Based on the populations characterised as distinct regarding A. pleuropneumoniae resistance by Hoeltig et al. (2009), the aim of the present study was to map QTL for the acute onset of pleuropneumonia in precisely characterised F2 animals under environmentally standardised conditions and to gain new insights into the genetics of disease and defence against A. pleuropneumoniae infection.

Material and methods

Experimental pigs

The experimental pigs used in this study emerged from a three generation family. A Hampshire boar was mated to 2 Landrace sows to produce 21 F1 animals, from which 2 F1 boars and 9 F1 sows were crossed, avoiding full-sib matings. The boar was derived from a Hampshire population that had been identified as relatively resistant to infection with the same A. pleuropneumoniae strain used in the present study (Hoeltig et al. 2009). The sows were taken from a population of the German Landrace that was shown to be most susceptible to A. pleuropneumoniae by the same recent study (Hoeltig et al. 2009). F1 animals were born at a German breeding company and then transferred to the Clinic for Small Ruminants and Swine, University of Veterinary Medicine, Foundation, Hannover, Germany. Here, 170 F2 pigs from 17 litters were born, raised and studied. Before entering the challenge study, all pigs were tested for absence of A. pleuropneumonie-specific antibodies (by Apx IIA and Apx IVA ELISA, Leiner et al. 1999; Dreyfus et al. 2004). In addition, all pigs were tested negative for Mycoplasma hyopneumoniae and PRRSV (HerdChek, IDEXX laboratories, Wetbrook, ME, USA) by antibody ELISA and for Influenza A by means of a haemagglutination inhibition test (Hoeltig et al. 2009). All F2 pigs were clinically healthy before entering the challenge study.

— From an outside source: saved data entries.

Lemma request_transfer_returns (original_target : Z) (original_target_area : Area) (fuel : nat) :
  find_area b0 original_target = Some original_target_area ->
  (exists n, In n (get_adjacent_areas_names original_target_area) /\ mem n border = true) ->
  forall source target ig st,
    gen_board st = b0 ->
    In source inner -> ~ In source ig -> (remaining_inner inner ig <= fuel)%nat ->
    is_Some (find_area b0 target) ->
    returns (fun r => incl ig (fst r) /\ gen_board (snd r) = b0)
      (request_transfer_from_area probability_of_successful_attack probability_of_holding_area self
         fuel source target original_target inner border player_name ig st).
Proof.
  intros Horig [nb [Hnb Hnb']].
  induction fuel as [|fuel IH]; intros source target ig st Hb Hin Hig Hfuel Htgt.
  - pose proof (remaining_inner_visit inner ig source Hin Hig). lia.
  - assert (Hsrc : is_Some (find_area b0 source)) by (apply pan_on_board, inner_owned; exact Hin).
    simpl. rewrite Hb.
    eapply returns_bind; [apply returns_get_area; exact Hsrc|]. intros source_area Hsa.
    eapply returns_bind; [apply returns_get_area; exact Htgt|]. intros _ _.
    eapply returns_bind; [apply returns_get_area; eexists; exact Horig|]. intros oa Hoa.
    rewrite Horig in Hoa. injection Hoa as <-.
    eapply returns_bind.
    + apply (visit_inner_returns _ fuel).
      * intros n ig' st' Hn Hig' Hbound Hb'. apply IH; try assumption.
      * pose proof (remaining_inner_visit inner ig source Hin Hig). lia.
      * exact Hb.
    + intros [ig1 st1] [Hi1 Hb1]. simpl in *. rewrite Hb1.
      eapply returns_bind; [apply chain_probabilities_returns; exact Hsrc|].
      intros [ps b] [Hpb Hnil]. simpl in *. subst b.
      destruct ps as [|p0 ps]; [rewrite (Hnil eq_refl nb Hnb) in Hnb'; discriminate|].
      simpl.
      assert (Hincl : incl ig ig1) by (intros x Hx; apply Hi1; apply in_or_app; left; exact Hx).
      match goal with |- returns _ (if ?c then _ else _) => destruct c end; simpl;
        (split; [exact Hincl | reflexivity]).
Qed.

Lemma chain_requests_returns (area_name : Z) (area : Area) (names : list Z) :
  find_area b0 area_name = Some area ->
  (exists n, In n (get_adjacent_areas_names area) /\ mem n border = true) ->
  forall st, gen_board st = b0 ->
    returns (fun st' => gen_board st' = b0)
      (chain_requests probability_of_successful_attack probability_of_holding_area self
         area_name inner border player_name names st).
Proof.
  intros Harea Hnb. induction names as [|n rest IH]; intros st Hb; simpl; [exact Hb|].
  destruct (mem n inner) eqn:E; [|apply IH; exact Hb].
  apply mem_In in E.
  eapply returns_bind.
  - apply (request_transfer_returns area_name area (S (length inner)) Harea Hnb n area_name [] st Hb E).
    + intros [].
    + unfold remaining_inner. pose proof (List.filter_length_le (fun x => negb (mem x [])) inner). lia.
    + eexists. exact Harea.
  - intros [ig st1] [_ Hb1]. simpl in *. apply IH. exact Hb1.
Qed.

Lemma border_transfers_returns (area_name : Z) (names : list Z) :
  is_Some (find_area b0 area_name) ->
  forall st, gen_board st = b0 ->
    returns (fun st' => gen_board st' = b0)
      (border_transfers probability_of_successful_attack probability_of_holding_area
         area_name pan border player_name names st).
Proof.
  intros Harea. induction names as [|n rest IH]; intros st Hb; simpl; [exact Hb|].
  destruct (mem n pan) eqn:E; simpl; [|apply IH; exact Hb].
  apply mem_In in E. rewrite Hb.
  eapply returns_bind; [apply returns_get_area; apply pan_on_board; exact E|]. intros _ _.
  eapply returns_bind.
  - apply get_transfer_probability_returns; [apply pan_on_board; exact E | exact Harea].
  - intros [p b] Hpb. simpl in Hpb. subst b.
    apply IH. match goal with |- gen_board (if ?c then _ else _) = _ => destruct c end; reflexivity.
Qed.

Lemma transfer_loop_returns (border_neighbor : list Z) (areas : list Area) :
  (forall area, In area areas ->
     find_area b0 (get_name area) = Some area
     /\ (mem (get_name area) border_neighbor = true ->
         exists n, In n (get_adjacent_areas_names area) /\ mem n border = true)) ->
  forall st, gen_board st = b0 ->
    returns (fun st' => gen_board st' = b0)
      (transfer_loop probability_of_successful_attack probability_of_holding_area self
         pan border border_neighbor inner player_name areas st).
Proof.
  induction areas as [|area rest IH]; intros Hareas st Hb; simpl; [exact Hb|].
  assert (IH' := IH (fun a Ha => Hareas a (or_intror Ha))).
  destruct (Hareas area (or_introl eq_refl)) as [Hfind Hbn].
  destruct (gen_transfer_count st =? self_max_transfers self); [exact Hb|].
  destruct (mem (get_name area) border_neighbor) eqn:E.
  - eapply returns_bind; [apply (chain_requests_returns (get_name area) area); auto|].
    intros st1 Hb1. apply IH'. exact Hb1.
  - destruct (mem (get_name area) border && (dice_of (gen_board st) (get_name area) <? MAX_DICE));
      [|apply IH'; exact Hb].
    eapply returns_bind; [apply border_transfers_returns; [eexists; exact Hfind | exact Hb]|].
    intros st1 Hb1. apply IH'. exact Hb1.
Qed.

End GenerationReturns.

Lemma names_of_filter_on_board (p : Area -> bool) (board : Board) (x : Z) :
  In x (map get_name (List.filter p board)) -> is_Some (find_area board x).
Proof.
  intros H. apply find_area_of_name. unfold area_names.
  apply in_map_iff in H. destruct H as [a [<- Ha]]. apply in_map. apply filter_In in Ha. apply Ha.
Qed.

Lemma generation_returns (probability_of_successful_attack : Board -> Z -> Z -> float)
    (probability_of_holding_area : Board -> Z -> Z -> Z -> float) (self : AI)
    (player_name : Z) (board : Board) :
  board_wf board ->
  adjacency_closed board ->
  (get_player_areas board player_name <> [] ->
   exists turns,
     get_possible_turns probability_of_successful_attack probability_of_holding_area self player_name board
     = Ret (turns, board))
  /\ (get_player_areas board player_name = [] ->
      get_possible_turns probability_of_successful_attack probability_of_holding_area self player_name board
      = Raise ValueError).
Proof.
  intros Hwf Hclosed. split.
  - intros Hareas. unfold get_possible_turns. destruct (attack_parameters board) as [thr w].
    assert (Hregions : get_players_regions board player_name <> [])
      by (intros Hn; apply get_players_regions_nil in Hn; contradiction).
    unfold get_largest_region_for_player.
    destruct (py_max_spec (map (fun region => Z.of_nat (length region))
                             (get_players_regions board player_name))) as [m [Hm _]].
    { destruct (get_players_regions board player_name); [congruence | discriminate]. }
    rewrite Hm. cbn [mbind outcome_bind].
    match goal with
    | |- exists turns, (transfer_loop _ _ _ ?pan ?border ?bn ?inner _ ?areas ?st ≫= _) = _ =>
        pose proof (transfer_loop_returns probability_of_successful_attack probability_of_holding_area
                      self board player_name pan border inner) as Hloop;
        specialize (Hloop (names_of_filter_on_board _ board));
        assert (Hb : forall x, In x border -> is_Some (find_area board x))
    end.
    { intros x Hx. apply in_map_iff in Hx. destruct Hx as [a [<- Ha]].
      unfold get_player_border in Ha. apply filter_In in Ha. destruct Ha as [Ha _].
      apply get_player_areas_In in Ha. destruct Ha as [Ha _].
      rewrite (find_area_wf board a Hwf Ha). eexists. reflexivity. }
    specialize (Hloop Hb).
    match type of Hloop with
    | incl ?inner ?pan -> _ =>
        assert (Hinner : incl inner pan)
    end.
    { intros x Hx. apply in_map_iff in Hx. destruct Hx as [a [<- Ha]].
      apply filter_In in Ha. apply in_map. apply Ha. }
    specialize (Hloop Hinner Hclosed).
    match goal with
    | |- exists turns, (transfer_loop _ _ _ _ _ ?bn _ _ ?areas ?st ≫= _) = _ =>
        specialize (Hloop bn areas)
    end.
    match type of Hloop with
    | ?P -> _ => assert (Hareas' : P)
    end.
    { intros area Harea. pose proof Harea as Hin. apply get_player_areas_In in Hin. destruct Hin as [Hin _].
      split; [apply find_area_wf; assumption|].
      intros Hmem. apply mem_In in Hmem. apply in_map_iff in Hmem. destruct Hmem as [a' [Hname Ha']].
      apply filter_In in Ha'. destruct Ha' as [Ha' Hp].
      apply get_player_areas_In in Ha'. destruct Ha' as [Ha' _].
      assert (a' = area).
      { pose proof (find_area_wf board a' Hwf Ha') as H1.
        pose proof (find_area_wf board area Hwf Hin) as H2. rewrite Hname in H1. congruence. }
      subst a'. apply andb_true_iff in Hp. destruct Hp as [_ Hp].
      apply existsb_exists in Hp. exact Hp. }
    specialize (Hloop Hareas').
    match goal with
    | |- exists turns, (transfer_loop _ _ _ _ _ _ _ _ _ ?st ≫= _) = _ =>
        specialize (Hloop st eq_refl)
    end.
    destruct (transfer_loop _ _ _ _ _ _ _ _ _ _) as [st'| |]; simpl in Hloop; try contradiction.
    simpl. rewrite Hloop. eexists. reflexivity.
  - intros Hareas. unfold get_possible_turns. destruct (attack_parameters board) as [thr w].
    unfold get_largest_region_for_player, get_players_regions. rewrite Hareas. reflexivity.
Qed.

(** X9: on a board whose area names are pairwise distinct and whose
    adjacency lists name only areas of the board, candidate generation
    returns, with the board unchanged, for every player who owns an area;
    for a player who owns none it ends in [ValueError], the largest region
    of no region. *)
Theorem get_possible_turns_returns (probability_of_successful_attack : Board -> Z -> Z -> float)
    (probability_of_holding_area : Board -> Z -> Z -> Z -> float) (self : AI)
    (player_name : Z) (board : Board) :
  board_wf board ->
  adjacency_closed board ->
  (get_player_areas board player_name <> [] ->
   exists turns,
     get_possible_turns probability_of_successful_attack probability_of_holding_area self player_name board
     = Ret (turns, board))
  /\ (get_player_areas board player_name = [] ->
      get_possible_turns probability_of_successful_attack probability_of_holding_area self player_name board
      = Raise ValueError).
Proof. apply generation_returns. Qed.

Lemma get_possible_turns_returns_witness :
  (get_player_areas chain_board 1 <> [] ->
   exists turns,
     get_possible_turns dice_attack_oracle dice_hold_oracle example_ai 1 chain_board
     = Ret (turns, chain_board))
  /\ (get_player_areas chain_board 1 = [] ->
      get_possible_turns dice_attack_oracle dice_hold_oracle example_ai 1 chain_board
      = Raise ValueError).
Proof.
  apply (get_possible_turns_returns dice_attack_oracle dice_hold_oracle example_ai 1 chain_board).
  - unfold board_wf, area_names. simpl.
    repeat (apply List.NoDup_cons; [simpl; intuition discriminate|]). apply List.NoDup_nil.
  - intros a n Ha Hn. simpl in Ha.
    repeat (destruct Ha as [<-|Ha];
            [simpl in Hn; repeat (destruct Hn as [<-|Hn]; [vm_compute; eexists; reflexivity|]); destruct Hn|]).
    destruct Ha.
Defined.

(** ** Max^n search: the shared rotation *)

Section SharedRotation.

Variable probability_of_successful_attack : Board -> Z -> Z -> float.
Variable probability_of_holding_area : Board -> Z -> Z -> Z -> float.
Variable self : AI.

Lemma explore_consumes (search : Board -> list Z -> outcome SearchResult) (board : Board) (player : Z) :
  (forall b ps, on_return (fun r => snd r = []) (search b ps)) ->
  forall turns best ps,
    turns <> [] \/ ps = [] ->
    on_return (fun r => snd r = []) (explore search board player turns best ps).
Proof.
  intros Hs. induction turns as [|[[source target] command_type] rest IH]; intros best ps Hor; simpl.
  - destruct Hor as [Hne|Hps]; [congruence | exact Hps].
  - eapply on_return_bind; [apply good_on_return, good_simulate_command|]. intros board_copy _.
    eapply on_return_bind; [apply (Hs board_copy ps)|]. intros [[t h] ps1] Hps1. simpl in *.
    apply IH. right. exact Hps1.
Qed.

The piglets were weaned at the age of 4 weeks, fed with a standardised diet and housed under standardised containment level 2 conditions with exclusive access only through a gated hygiene system.

All animals were cared for in accordance with the principles outlined in the European Convention for the Protection of Vertebrate Animals (approval number: 33.9-42502-04-05/919).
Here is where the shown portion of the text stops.